> [Extracted entries]
(** * Vibration feature extraction and prediction: a model of
      [src/modules/model_predictor.py]

    The development embeds the predictor module function by function
    and proves the properties its specification states.  Conventions of
    the embedding:

    - a numpy array of float64 holds real numbers ([R]); arithmetic on
      them is exact real arithmetic (no rounding, no overflow), and a
      scalar that numpy may report as NaN has type [npfloat].  The
      properties are stated so that they do not rest on this exactness;
      where a value of the code depends on the rounding, the overflow
      or the underflow of binary64, the lines concerned are evaluated
      in binary64 ([Module Binary64]);
    - a Python exception is a value [exn]; code that can raise returns
      [py A], and code that also draws random numbers is a state
      transformer over the generator ([rnd A]);
    - numpy's global generator is the stream of standard normal
      variates it delivers;
    - a Python [dict] is an insertion-ordered association list;
    - identifiers are strings of ASCII characters;
    - the value under ["samples"] is a list of numbers or a list of
      lists of numbers; [np.array] refuses rows of unequal length
      (numpy 1.24 and later);
    - log messages are not modelled. *)

From Stdlib Require Import Reals Lra Lia List String Ascii ZArith Bool Arith.
From Stdlib Require Import DecimalString Decimal DecimalZ.
From Stdlib Require PrimFloat Uint63.
Import ListNotations.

> [About this task]
Write out exactly the lines above from the line with "[src/modules/model_predictor.py]" through the line with "transformer over the", both of them included, and leave out all other lines.

> [Answer space]
      [src/modules/model_predictor.py]

    The development embeds the predictor module function by function
    and proves the properties its specification states.  Conventions of
    the embedding:

    - a numpy array of float64 holds real numbers ([R]); arithmetic on
      them is exact real arithmetic (no rounding, no overflow), and a
      scalar that numpy may report as NaN has type [npfloat].  The
      properties are stated so that they do not rest on this exactness;
      where a value of the code depends on the rounding, the overflow
      or the underflow of binary64, the lines concerned are evaluated
      in binary64 ([Module Binary64]);
    - a Python exception is a value [exn]; code that can raise returns
      [py A], and code that also draws random numbers is a state
      transformer over the generator ([rnd A]);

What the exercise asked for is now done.